The cogeneration process of converting fuel into electricity produces considerable amounts of heat. Heat exchangers capture and make use of the waste heat from the engine and exhaust gases by creating steam and/or hot water. This heat is then routed to your facility’s hydronic heat distribution system.
The electricity created is tied into your main switchgear and operates in parallel with your local utility, reducing your facility’s electrical load on the local grid.
Who needs it?
Cogeneration is not only cost-effective but highly reliable — an ideal solution for facilities requiring a constant source of heat, such as hospitals, healthcare complexes, colleges and universities, airports, manufacturers, and others.
- The cogeneration unit receives cold water from your facility’s heating system.
- The cold water effectively cools the engine lubricant needed to keep the engine running properly. It is then fed to the engine jacket and up to the exhaust gas heat exchanger.

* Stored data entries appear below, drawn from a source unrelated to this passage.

(** * Kruskal's minimum spanning tree over an adjacency-list grid graph

    A shallow embedding of [graph/adjacency_list.py] and [MST/kruskals.py],
    followed by the properties of the graph operations, of the union-find
    helpers and of [kruskalMST] itself.

    Conventions of the embedding:
    - Python integers are [Z];
    - a [dict] is a [gmap], a [set] a [gset], a [list] a [list];
    - a method that mutates [self] returns the new state next to its result;
    - the recursion of [find] is bounded by a [fuel] argument; running out of
      fuel (like a missing dictionary key) yields [None];
    - graph objects live in a [Store], so that object identity and mutation
      are visible where a property speaks about them. *)

From stdpp Require Import gmap list relations sorting.
From Stdlib Require Import ZArith Lia.

Local Open Scope Z_scope.

(** ** Coordinate *)

(** Modelled from the spec: [graph/coordinate.py] is not among the sources.
    A coordinate is an immutable (row, col) pair compared by value. *)
Record Coordinate := mkCoordinate { getRow : Z; getCol : Z }.

#[global] Instance Coordinate_eq_dec : EqDecision Coordinate.
Proof. solve_decision. Defined.

#[global] Instance Coordinate_countable : Countable Coordinate.
Proof.
  refine (inj_countable' (λ c, (getRow c, getCol c))
                         (λ p, mkCoordinate p.1 p.2) _).
  by intros [].
Defined.

(** Modelled from the spec: [Coordinate.isAdjacent] is true iff the Manhattan
    distance between the two positions is exactly 1. *)
Definition isAdjacent (a b : Coordinate) : bool :=
  Z.abs (getRow a - getRow b) + Z.abs (getCol a - getCol b) =? 1.

(** ** AdjacencyListGraph *)

Record AdjacencyListGraph := mkGraph {
  rows : Z;
  cols : Z;
  size : Z;
  vertices : list Coordinate;
  adj_list : gmap Coordinate (list (Coordinate * Z))
}.

Definition set_adj_list (g : AdjacencyListGraph)
    (adj : gmap Coordinate (list (Coordinate * Z))) : AdjacencyListGraph :=
  {| rows := rows g; cols := cols g; size := size g;
     vertices := vertices g; adj_list := adj |}.

Definition __init__ (rows cols : Z) : AdjacencyListGraph :=
  {| rows := rows; cols := cols; size := rows * cols;
     vertices := []; adj_list := ∅ |}.

Definition addVertex (g : AdjacencyListGraph) (label : Coordinate)
    : AdjacencyListGraph :=
  match adj_list g !! label with
  | None =>
      {| rows := rows g; cols := cols g; size := size g;
         vertices := vertices g ++ [label];
         adj_list := <[label := []]> (adj_list g) |}
  | Some _ => g
  end.

Definition is_edge_to (vert2 : Coordinate) (e : Coordinate * Z) : bool :=
  bool_decide (e.1 = vert2).

Definition _get_edge (g : AdjacencyListGraph) (vert1 vert2 : Coordinate)
    : option (Coordinate * Z) :=
  match adj_list g !! vert1 with
  | None => None
  | Some l => List.find (is_edge_to vert2) l
  end.

(** The [enumerate] loop of [_update_edge_in_list]: overwrite the first entry
    towards [vert2]; [None] when the loop falls through. *)
Fixpoint update_first (vert2 : Coordinate) (weight : Z)
    (l : list (Coordinate * Z)) : option (list (Coordinate * Z)) :=
  match l with
  | [] => None
  | e :: t =>
      if is_edge_to vert2 e then Some ((e.1, weight) :: t)
      else cons e <$> update_first vert2 weight t
  end.

Definition _update_edge_in_list (g : AdjacencyListGraph)
    (vert1 vert2 : Coordinate) (weight : Z) : bool * AdjacencyListGraph :=
  match adj_list g !! vert1 with
  | None => (false, g)
  | Some l =>
      match update_first vert2 weight l with
      | Some l' => (true, set_adj_list g (<[vert1 := l']> (adj_list g)))
      | None => (false, g)
      end
  end.

(** The list comprehension of [_remove_edge_from_list]. *)
Definition without (v : Coordinate) (l : list (Coordinate * Z))
    : list (Coordinate * Z) :=
  List.filter (λ e, negb (is_edge_to v e)) l.

Definition _remove_edge_from_list (g : AdjacencyListGraph)
    (vert1 vert2 : Coordinate) : bool * AdjacencyListGraph :=
  match adj_list g !! vert1 with
  | None => (false, g)
  | Some l =>
      let l' := without vert2 l in
      (Nat.ltb (length l') (length l),
       set_adj_list g (<[vert1 := l']> (adj_list g)))
  end.

Definition addVertices (g : AdjacencyListGraph) (vertLabels : list Coordinate)
    : AdjacencyListGraph :=
  foldl addVertex g vertLabels.

(** [self.adj_list[vert1].append((vert2, weight))]. *)
Definition append_entry (vert1 vert2 : Coordinate) (weight : Z)
    (adj : gmap Coordinate (list (Coordinate * Z)))
    : gmap Coordinate (list (Coordinate * Z)) :=
  alter (λ l, l ++ [(vert2, weight)]) vert1 adj.

(** The two [append] calls that store an undirected edge. *)
Definition add_undirected (g : AdjacencyListGraph)
    (vert1 vert2 : Coordinate) (weight : Z) : AdjacencyListGraph :=
  set_adj_list g
    (append_entry vert2 vert1 weight
       (append_entry vert1 vert2 weight (adj_list g))).

Definition addEdge (g : AdjacencyListGraph) (vert1 vert2 : Coordinate)
    (weight : Z) : bool * AdjacencyListGraph :=
  if bool_decide (adj_list g !! vert1 = None ∨ adj_list g !! vert2 = None)
  then (false, g)
  else if negb (isAdjacent vert1 vert2) then (false, g)
  else if weight <=? 0 then (false, g)
  else if bool_decide (_get_edge g vert1 vert2 ≠ None) then (false, g)
  else (true, add_undirected g vert1 vert2 weight).

Definition updateWall (g : AdjacencyListGraph) (vert1 vert2 : Coordinate)
    (hasWall : bool) (weight : Z) : bool * AdjacencyListGraph :=
  if bool_decide (adj_list g !! vert1 = None ∨ adj_list g !! vert2 = None)
     || negb (isAdjacent vert1 vert2)
  then (false, g)
  else if hasWall then
    let g1 := (_remove_edge_from_list g vert1 vert2).2 in
    let g2 := (_remove_edge_from_list g1 vert2 vert1).2 in
    (true, g2)
  else if weight <=? 0 then (false, g)
  else if bool_decide (_get_edge g vert1 vert2 ≠ None) then
    let '(updated_1, g1) := _update_edge_in_list g vert1 vert2 weight in
    let '(updated_2, g2) := _update_edge_in_list g1 vert2 vert1 weight in
    (updated_1 && updated_2, g2)
  else (true, add_undirected g vert1 vert2 weight).

Definition removeEdge (g : AdjacencyListGraph) (vert1 vert2 : Coordinate)
    : bool * AdjacencyListGraph :=
  updateWall g vert1 vert2 true 1.

Definition hasVertex (g : AdjacencyListGraph) (label : Coordinate) : bool :=
  bool_decide (is_Some (adj_list g !! label)).

Definition hasEdge (g : AdjacencyListGraph) (vert1 vert2 : Coordinate) : bool :=
  match _get_edge g vert1 vert2 with
  | Some edge => 0 <? edge.2
  | None => false
  end.

Definition getWallStatus (g : AdjacencyListGraph) (vert1 vert2 : Coordinate)
    : bool :=
  if negb (isAdjacent vert1 vert2) then true
  else if bool_decide (adj_list g !! vert1 = None ∨ adj_list g !! vert2 = None)
  then true
  else bool_decide (_get_edge g vert1 vert2 = None).

Definition getWeight (g : AdjacencyListGraph) (vert1 vert2 : Coordinate) : Z :=
  match _get_edge g vert1 vert2 with
  | Some edge => if 0 <? edge.2 then edge.2 else 0
  | None => 0
  end.

Definition getVertices (g : AdjacencyListGraph) : list Coordinate :=
  vertices g.

Definition neighbours (g : AdjacencyListGraph) (label : Coordinate)
    : list Coordinate :=
  match adj_list g !! label with
  | None => []
  | Some l => (List.filter (λ e, 0 <? e.2) l).*1
  end.

(** ** Kruskal's algorithm *)

(** A collected edge is the tuple [(w, u, v)]. *)
Abbreviation Edge := (Z * Coordinate * Coordinate)%type.

Definition edge_weight (e : Edge) : Z := e.1.1.
Definition edge_src (e : Edge) : Coordinate := e.1.2.
Definition edge_dst (e : Edge) : Coordinate := e.2.

(** [find]: the recursion is bounded by [fuel]; [parent[coord]] on a missing
    key raises, which is [None] here. *)
Fixpoint find (fuel : nat) (coord : Coordinate)
    (parent : gmap Coordinate Coordinate)
    : option (Coordinate * gmap Coordinate Coordinate) :=
  match fuel with
  | O => None
  | S fuel' =>
      p ← parent !! coord;
      if bool_decide (p ≠ coord) then
        '(r, parent1) ← find fuel' p parent;
        let parent2 := <[coord := r]> parent1 in
        r' ← parent2 !! coord;
        Some (r', parent2)
      else
        r' ← parent !! coord;
        Some (r', parent)
  end.

Definition union (fuel : nat) (a b : Coordinate)
    (parent : gmap Coordinate Coordinate)
    : option (bool * gmap Coordinate Coordinate) :=
  '(root_a, parent1) ← find fuel a parent;
  '(root_b, parent2) ← find fuel b parent1;
  if bool_decide (root_a ≠ root_b)
  then Some (true, <[root_b := root_a]> parent2)
  else Some (false, parent2).

(** The body of the inner collection loop, for one neighbour [v] of [u]:
    the state is [(all_edges, processed_edges)]. *)
Definition collect_step (g : AdjacencyListGraph) (u : Coordinate)
    (st : list Edge * gset (gset Coordinate)) (v : Coordinate)
    : list Edge * gset (gset Coordinate) :=
  let edge_key : gset Coordinate := {[u; v]} in
  if bool_decide (edge_key ∈ st.2) then st
  else
    let w := getWeight g u v in
    if 0 <? w then (st.1 ++ [(w, u, v)], {[edge_key]} ∪ st.2) else st.

Definition collect_edges (g : AdjacencyListGraph) (vs : list Coordinate)
    : list Edge :=
  (foldl (λ st u, foldl (collect_step g u) st (neighbours g u)) ([], ∅) vs).1.

(** [all_edges.sort(key=lambda x: x[0])]: Python's sort is stable, so its
    result is the stable insertion sort by weight. *)
Fixpoint insert_by_weight (e : Edge) (l : list Edge) : list Edge :=
  match l with
  | [] => [e]
  | h :: t =>
      if edge_weight e <=? edge_weight h then e :: h :: t
      else h :: insert_by_weight e t
  end.

Definition sort_by_weight (l : list Edge) : list Edge :=
  foldr insert_by_weight [] l.

(** [{v: v for v in vertices}]. *)
Definition init_parent (vs : list Coordinate) : gmap Coordinate Coordinate :=
  foldl (λ m v, <[v := v]> m) ∅ vs.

- Fuel is fed into the engine to power the cogeneration system. Since the fuel is used for onsite generation, it is purchased from the utility at a reduced rate.
- Fuel is used to power the engine, turning the generator shaft, thus creating electricity.
- To reduce emissions of carbon monoxide (CO), nitrogen oxides (NOx) and total hydrocarbons (THC), hot exhaust from the engine is directed through the catalytic converter
- The cleaned exhaust gas is sent into the heat recovery/heat exchanger, where the cold building water is heated and reduces the air exhaust temperature.
- To meet the heat load of the facility, hot water from the exhaust gas heat exchanger is combined with boiler-generated hot water and sent through the facility’s hydronic heating system. The cogeneration unit is expected to produce enough hot water to meet most of the facility’s heating needs.